The Value of Cash Flow Modelling in Wealth Management
First things first, what actually is a cash flow model? Well, a cash flow model is a detailed picture of a clients’ assets, investments, debts, income and expenditure, which are projected forward, year by year, using assumed rates of growth, income, inflation, wage rises and interest rates.
This is an incredibly useful way of looking at finances as a whole as, by matching a client’s present and expected future liabilities with their income and capital, a financial adviser can make recommendations that will make sure the client is able to provide for themselves for the rest of their life.
However, as with all assumptions, these assessments of growth, income, tax and the rest have the potential to be incorrect, which is why regular reviews and reassessments are required to ensure the client’s finances remain healthy. Advisers can also use this to plan for various scenarios, allowing for adaptations to things like the markets going up or down.

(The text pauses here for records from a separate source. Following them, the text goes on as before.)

(** * build_explanation.py: a shallow embedding

  The script loads a sequence classifier, runs SHAP and/or LIME over a
  validation set and dumps one record per example to JSON.  Everything
  numerical lives in external libraries (transformers, shap, lime,
  datasets); they appear below as the fields of a record [Env] and the
  script's own control flow is written out around them. *)

From Stdlib Require Import ZArith Ascii String List Lia.
From stdpp Require Import base decidable option list strings pretty gmap fin_maps.

Local Open Scope string_scope.
Local Open Scope list_scope.
Set Warnings "-register-all,-clear-no-such-hyp".

(** ** Python exceptions *)

Module Py.

Inductive exn_class :=
| BaseException | Exception
| TypeError | AttributeError | AssertionError | ValueError
| LookupError | IndexError | KeyError
| NameError | UnboundLocalError
| OSError | FileNotFoundError
| RuntimeError | NotImplementedError.

#[global] Instance exn_class_eq_dec : EqDecision exn_class.
Proof. solve_decision. Defined.

(** Method resolution order of the built-in classes above. *)
Definition mro (c : exn_class) : list exn_class :=
  match c with
  | BaseException => [BaseException]
  | Exception => [Exception; BaseException]
  | TypeError => [TypeError; Exception; BaseException]
  | AttributeError => [AttributeError; Exception; BaseException]
  | AssertionError => [AssertionError; Exception; BaseException]
  | ValueError => [ValueError; Exception; BaseException]
  | LookupError => [LookupError; Exception; BaseException]
  | IndexError => [IndexError; LookupError; Exception; BaseException]
  | KeyError => [KeyError; LookupError; Exception; BaseException]
  | NameError => [NameError; Exception; BaseException]
  | UnboundLocalError => [UnboundLocalError; NameError; Exception; BaseException]
  | OSError => [OSError; Exception; BaseException]
  | FileNotFoundError => [FileNotFoundError; OSError; Exception; BaseException]
  | RuntimeError => [RuntimeError; Exception; BaseException]
  | NotImplementedError => [NotImplementedError; RuntimeError; Exception; BaseException]
  end.

Record exn := mk_exn { exn_cls : exn_class; exn_msg : string }.

(** [except C as e] catches [e] when [isinstance e C]. *)
Definition isinstance (e : exn) (c : exn_class) : bool :=
  bool_decide (c ∈ mro (exn_cls e)).

(** Outcome of evaluating a Python expression or statement.  [Timeout] is
    the outcome of a loop model whose fuel ran out; it is shown
    unreachable for the loops of this program. *)
Inductive res (A : Type) :=
| Ret (a : A)
| Exc (e : exn)
| Timeout.
Arguments Ret {A} a.
Arguments Exc {A} e.
Arguments Timeout {A}.

(** [l[i]] on a Python list. *)
Definition getitem {A} (name : string) (l : list A) (i : nat) : res A :=
  match l !! i with
  | Some a => Ret a
  | None => Exc (mk_exn IndexError (name +:+ " index out of range"))
  end.

(** [d[k]] on a Python dict. *)
Definition getkey {A} (d : gmap string A) (k : string) : res A :=
  match d !! k with
  | Some a => Ret a
  | None => Exc (mk_exn KeyError k)
  end.

(** [s.startswith(p)] *)
Fixpoint startswith (s p : string) : bool :=
  match p, s with
  | EmptyString, _ => true
  | String c p', String d s' => if Ascii.eqb c d then startswith s' p' else false
  | String _ _, EmptyString => false
  end.

End Py.
Export Py.

(** ** The three regular expressions

  All three patterns of the script have the shape [L1 (C+) L2]: a literal,
  one capture group made of a greedy [+] over a character class, and a
  literal.  [re_search] is Python's backtracking search for that shape:
  start positions are tried from left to right; at a start position the
  group first takes the longest run of class characters and then gives
  characters back one at a time until the trailing literal matches. *)

Module Re.

Record pattern := mk_pattern {
  lit1 : list ascii;
  cls : ascii -> bool;
  lit2 : list ascii
}.

Definition is_alnum (c : ascii) : bool :=
  let n := nat_of_ascii c in
  (Nat.leb 48 n && Nat.leb n 57) || (Nat.leb 65 n && Nat.leb n 90)
  || (Nat.leb 97 n && Nat.leb n 122).

(** [.] matches everything except a newline. *)
Definition is_dot (c : ascii) : bool :=
  negb (Ascii.eqb c "010"%char).

(** [_([a-zA-Z0-9]+)\.pt] *)
Definition task_pat : pattern :=
  mk_pattern (list_ascii_of_string "_") is_alnum (list_ascii_of_string ".pt").
(** [teacher_(.+)_] *)
Definition teacher_pat : pattern :=
  mk_pattern (list_ascii_of_string "teacher_") is_dot (list_ascii_of_string "_").
(** [student_(.+)_] *)
Definition student_pat : pattern :=
  mk_pattern (list_ascii_of_string "student_") is_dot (list_ascii_of_string "_").

Fixpoint starts_with (p s : list ascii) : bool :=
  match p, s with
  | [], _ => true
  | c :: p', d :: s' => if Ascii.eqb c d then starts_with p' s' else false
  | _ :: _, [] => false
  end.

(** Length of the longest prefix of [s] made of class characters. *)
Fixpoint span (C : ascii -> bool) (s : list ascii) : nat :=
  match s with
  | c :: s' => if C c then S (span C s') else 0
  | [] => 0
  end.

(** Group lengths [k], [k-1], ..., [1] are tried in that order. *)
Fixpoint backtrack (L2 s : list ascii) (k : nat) : option (list ascii) :=
  match k with
  | 0 => None
  | S k' =>
      if starts_with L2 (drop k s) then Some (take k s)
      else backtrack L2 s k'
  end.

Once this model is formed, decisions can be made based on what is contained within the cash flow, from how much to save and spend, to how funds should be invested to achieve the required return. With cash flow modelling there is a lot that needs to be managed and it works best when the client is fully involved in the process and understands all the variables.
As we previously mentioned, cash flow modelling becomes particularly valuable when advisers start modelling different scenarios based on decisions that clients may make, including lifestyle choices or investment decisions. This allows clients to have a clear summary of their financial arrangements and to decide on their goals then begin working towards them.
Cash flow modelling also allows clients to make provisions for death or illness, either of themselves or of their parents. In short, it forms an incredibly valuable aspect of wealth management and retirement planning, no matter your income or personal wealth.
This article is for information only and must not be considered as financial advice. We always recommend that you seek independent financial advice before making any financial decisions. Investments can go down as well as up and you may get back less than you invested.